Slandering science

One thing I have learned in a long life: that all our science, measured against reality, is primitive and childlike – and yet it is the most precious thing we have. – Albert Einstein

I think Einstein got that right. Knowledge is extremely important for our species and consequently I think those who set out to discredit or slander our knowledge are really acting against the interests of humanity.

But, a cynical or disparaging attitude towards knowledge is, unfortunately, quite common. And it’s not just fundamentalist religious believers who are guilty. This approach keeps coming up in the climate change debate. It’s also common with those who promote “alternative” health therapies such as crystals, homeopathy, etc.

These people often talk about of “big science,” the “science establishment,” “corruption in science,” “business links to science,” and so on.

Science is accused of being based on faith, a dogma, or even a religion.

Of course, these slanders are used in an opportunistic way. These same commentators are quite happy to use opinions of scientists to support their own arguments – even when those scientists are obviously connected with big business or are really presenting a religious viewpoint.

Scientists are human

Of course scientists are no better than the rest of us. They are capable of bias, prejudice and working for commercial, religious or political interests. In themselves, their opinions don’t have any special value. And scientists are also susceptible to the perfectly human frailty of using information selectively to support a pre-conceived theory or belief.

However, the scientific enterprise is wider than the activity or opinions of individual scientists. Three features of scientific knowledge and activity are important:

  • Knowledge is based on, and checked against, reality;
  • Science is very much a social activity;
  • It is a sceptical process and encourages scepticism.

This means that whatever the prejudices or desires of the individual practitioner, evidence is required to support ideas or theories and these are tested experientially. The social scientific environment requires this. Ideas, theories and supporting evidence are scrutinised by colleagues and other competing scientists. They must be submitted to peer review. Once incorporated into an accepted body of knowledge scientific theory is not immune to further investigation, testing, modification or rejection. Science is a dynamic process – nothing is set in stone. Reality, not authority or opinion, is the final arbiter.

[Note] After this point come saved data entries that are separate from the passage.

(** C28: BITPOS answers the position of the first bit with the given value in
    the string, or in the range of bytes or bits between the indexes,
    normalised as for BITCOUNT; -1 when there is none, except that a search for
    a clear bit without an explicit end finds the first position after a
    non-empty range.  A key that does not exist is an endless string of clear
    bits.  A bit that is neither 0 nor 1, indexes that are not integers, a
    wrong unit, too many arguments and another type of value are errors.  The
    state is otherwise left alone, and nothing is read outside the string. *)
Theorem bitposCommand_correct `{Host} addr stack llbuf s cmd key b : zlen llbuf = LONG_STR_SIZE -> srv_ok s ->
  let run args := bitposCommand addr stack llbuf (cmd :: key :: b :: args) s in
  let t := text_at s key in
  (forall bit, string2ll b = Some (Z.b2z bit) ->
    (db s !! key = None -> forall args, run args = Some (addReply (RInt (if bit then -1 else 0)) s)) /\
    (db s !! key = Some VOther -> forall args, run args = Some (addReplyError wrongtypeerr s)) /\
    (db s !! key <> None -> is_string (db s !! key) ->
      (forall args start end_ isbit end_given, bitpos_args (zlen t) args start end_ isbit end_given ->
         run args = Some (addReply (RInt (let '(lo, hi) := bit_range isbit start end_ (zlen t) in pos_in t bit end_given lo hi)) s)) /\
      (forall a args, zlen args <= 2 -> string2ll a = None -> exists msg, run (a :: args) = Some (addReplyError msg s)) /\
      (forall a a' rest, zlen rest <= 1 -> string2ll a' = None -> exists msg, run (a :: a' :: rest) = Some (addReplyError msg s)) /\
      (forall a a' u, range_unit u = None -> exists msg, run [a; a'; u] = Some (addReplyError msg s)) /\
      (forall args, 3 < zlen args -> run args = Some (addReplyError syntaxerr s)))) /\
  ((forall bit, string2ll b <> Some (Z.b2z bit)) -> forall args, exists msg, run args = Some (addReplyError msg s)).
Proof.
  intros Hll Hok. cbn zeta. unfold bitposCommand. cbn [lookup list_lookup mbind option_bind].
  split.
  2: { intros Hb args. unfold getLongFromObjectOrReply, getLongLongFromObjectOrReply. destruct (string2ll b) as [v |]; [| by eexists].
       destruct (_ || _); [by eexists |]. destruct (Z.eqb_spec v 0) as [-> |]; [by destruct (Hb false) |].
       destruct (Z.eqb_spec v 1) as [-> |]; [by destruct (Hb true) |]. by eexists. }
  intros bit Hbit.
  assert (getLongFromObjectOrReply b None s = (s, Some (Z.b2z bit))) as ->.
  { unfold getLongFromObjectOrReply, getLongLongFromObjectOrReply. rewrite Hbit. by destruct bit. }
  replace (negb (Z.b2z bit =? 0) && negb (Z.b2z bit =? 1)) with false by (by destruct bit).
  split; [intros -> ?; by destruct bit |]. split; [by intros -> |]. intros Hk Hs.
  destruct (text_at_ok s key Hok) as [Hb Hlen].
  assert (forall n, db s !! key = Some (VInt n) -> is_i64 n) as Hi by (intros n; by apply srv_ok_int).
  rewrite (getObjectReadOnlyString_spec llbuf Hll (db s !! key) Hi Hs), checkType_string by done.
  fold (text_at s key). unfold MAXLEN in Hlen. generalize dependent (text_at s key). intros t Hb Hlen.
  destruct (db s !! key) as [v |]; [clear Hk v Hs Hi | done]. cbn [mbind option_bind].
  pose proof (proj2 (Z.leb_le _ _) Hlen) as Hle. unfold bitpos_range.
  assert (forall args, zlen args <= 3 -> args <> [] ->
    (zlen (cmd :: key :: b :: args) =? 4) || (zlen (cmd :: key :: b :: args) =? 5) || (zlen (cmd :: key :: b :: args) =? 6) = true) as Hargs.
  { intros args Ha Hne. rewrite !zlen_cons. assert (1 <= zlen args) by (destruct args; [done |]; rewrite zlen_cons; pose proof (zlen_nonneg args); lia).
    boolp; done || lia. }
  split_and!.
  - intros args start end_ isbit end_given Ha. pose proof (bitpos_clip addr stack t Hb bit) as Hclip.
    destruct Ha as [| a start E | a a' start end_ rest isbit E E' Hu].
    + specialize (Hclip false false 0 (zlen t - 1) (or_intror eq_refl)). change (zlen [cmd; key; b]) with 3. cbn [Z.eqb Pos.eqb orb mbind option_bind].
      cbv iota in Hclip.
      replace (clip_range false 0 (zlen t - 1) (zlen t)) with (0, zlen t - 1, 0, 0) in Hclip; [by rewrite Hclip |].
      unfold clip_range. cbn [Z.ltb Z.compare andb]. pose proof (zlen_nonneg t).
      destruct (Z.eq_dec (zlen t) 0) as [-> |]; [done |].
      rewrite (proj2 (Z.ltb_ge (zlen t - 1) 0)), (proj2 (Z.ltb_ge (zlen t - 1) 0)), (proj2 (Z.leb_gt (zlen t) (zlen t - 1))) by lia. done.
    + specialize (Hclip false false start (zlen t - 1) (or_intror eq_refl)). rewrite Hargs by done.
      change (zlen [cmd; key; b; a]) with 4. cbn [Z.eqb Pos.eqb Z.leb Z.compare Pos.compare Pos.compare_cont lookup list_lookup mbind option_bind].
      rewrite Hle. cbn [negb]. unfold getLongLongFromObjectOrReply. rewrite E. cbn [mbind option_bind]. by rewrite Hclip.
    + specialize (Hclip true isbit start end_ (or_introl eq_refl)). destruct Hu as [| u isbit Eu].
      * rewrite Hargs by done. change (zlen [cmd; key; b; a; a']) with 5.
        cbn [Z.eqb Pos.eqb Z.leb Z.compare Pos.compare Pos.compare_cont lookup list_lookup mbind option_bind].
        rewrite Hle. cbn [negb]. unfold getLongLongFromObjectOrReply. rewrite E. cbn [mbind option_bind]. rewrite E'. cbn [mbind option_bind]. by rewrite Hclip.
      * rewrite Hargs by done. change (zlen [cmd; key; b; a; a'; u]) with 6.
        cbn [Z.eqb Pos.eqb Z.leb Z.compare Pos.compare Pos.compare_cont lookup list_lookup mbind option_bind].
        rewrite Hle. cbn [negb]. unfold getLongLongFromObjectOrReply. rewrite E, Eu. cbn [mbind option_bind]. rewrite E'. cbn [mbind option_bind]. by rewrite units, Hclip.
  - intros a args Ha E. rewrite Hargs by (rewrite ?zlen_cons; done || lia). cbn [lookup list_lookup mbind option_bind].
    rewrite Hle. cbn [negb]. unfold getLongLongFromObjectOrReply. rewrite E. by eexists.
  - intros a a' rest Ha E. rewrite Hargs by (rewrite ?zlen_cons; done || lia). cbn [lookup list_lookup mbind option_bind].
    rewrite Hle. cbn [negb]. unfold getLongLongFromObjectOrReply. destruct (string2ll a); [| by eexists].
    rewrite (proj2 (Z.leb_le 5 _)) by (rewrite !zlen_cons; pose proof (zlen_nonneg rest); lia). rewrite E.
    destruct rest as [| u [| u2 rest]]; [| | rewrite !zlen_cons in Ha; pose proof (zlen_nonneg rest); lia].
    + cbn. by eexists.
    + change (zlen [cmd; key; b; a; a'; u]) with 6. cbn [Z.eqb Pos.eqb lookup list_lookup mbind option_bind].
      destruct (range_unit u); cbn [mbind option_bind]; by eexists.
  - intros a a' u Eu. rewrite Hargs by done. change (zlen [cmd; key; b; a; a'; u]) with 6. cbn [Z.eqb Pos.eqb lookup list_lookup mbind option_bind].
    rewrite Hle. cbn [negb]. unfold getLongLongFromObjectOrReply. destruct (string2ll a); [| by eexists].
    rewrite Eu. cbn [mbind option_bind]. by eexists.
  - intros args Ha. rewrite !zlen_cons.
    rewrite (proj2 (Z.eqb_neq _ 4)), (proj2 (Z.eqb_neq _ 5)), (proj2 (Z.eqb_neq _ 6)), (proj2 (Z.eqb_neq _ 3)) by lia. done.
Qed.

Lemma bitposCommand_correct_witness :
  bitposCommand (H := true) 4099 1 (replicate 21 0) (map chars ["bitpos"; "k"; "1"; "-20"; "-2"; "BIT"]) (Srv {[chars "k" := VRaw ([0; 255] ++ chars "foo")]} 0 [] [])
  = Some (Srv {[chars "k" := VRaw ([0; 255] ++ chars "foo")]} 0 [] [RInt 21]) /\
  bitposCommand (H := true) 4099 1 (replicate 21 0) (map chars ["bitpos"; "k"; "0"; "-1"]) (Srv {[chars "k" := VRaw [0; 255]]} 0 [] [])
  = Some (Srv {[chars "k" := VRaw [0; 255]]} 0 [] [RInt 16]).
Proof.
  split.
  - destruct (bitposCommand_correct (H := true) 4099 1 (replicate 21 0) (Srv {[chars "k" := VRaw ([0; 255] ++ chars "foo")]} 0 [] [])
      (chars "bitpos") (chars "k") (chars "1") eq_refl) as (Hr & _).
    { intros k v E. cbn [db] in E. apply lookup_singleton_Some in E as [_ <-]. split; [| vm_compute; discriminate].
      apply Forall_app_2; [| apply chars_bytes]. repeat apply Forall_cons_2; [vm_compute; split; [discriminate | reflexivity].. | apply Forall_nil_2]. }
    destruct (Hr true eq_refl) as (_ & _ & Hs). destruct Hs as (Hpos & _); [discriminate | discriminate |].
    etransitivity; [exact (Hpos _ _ _ _ _ (args_end 5 (chars "-20") (chars "-2") (-20) (-2) [chars "BIT"] true eq_refl eq_refl (unit_given (chars "BIT") true eq_refl))) |].
    vm_compute. reflexivity.
  - destruct (bitposCommand_correct (H := true) 4099 1 (replicate 21 0) (Srv {[chars "k" := VRaw [0; 255]]} 0 [] [])
      (chars "bitpos") (chars "k") (chars "0") eq_refl) as (Hr & _).
    { intros k v E. cbn [db] in E. apply lookup_singleton_Some in E as [_ <-]. split; [| vm_compute; discriminate].
      repeat apply Forall_cons_2; [vm_compute; split; [discriminate | reflexivity].. | apply Forall_nil_2]. }
    destruct (Hr false eq_refl) as (_ & _ & Hs). destruct Hs as (Hpos & _); [discriminate | discriminate |].
    etransitivity; [exact (Hpos _ _ _ _ _ (args_start 2 (chars "-1") (-1) eq_refl)) |].
    vm_compute. reflexivity.
Defined.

As a body of knowledge, science has therefore much more validity and authority than the opinions or ideas of individuals.

Protection from political, commercial and religious pressures

pressureOf course science does come under political, commercial and religious pressure. The funding of scientific research by business interests is a current issue in New Zealand. It can be positive – after all it’s about time business helped finance research as they do benefit from new knowledge. (And really it is in the long-term interests of business to accept this knowledge even when it appears to conflict with their short-term interests). On the other hand, business will sometimes attempt to predetermine research results, or hide findings they are unhappy with.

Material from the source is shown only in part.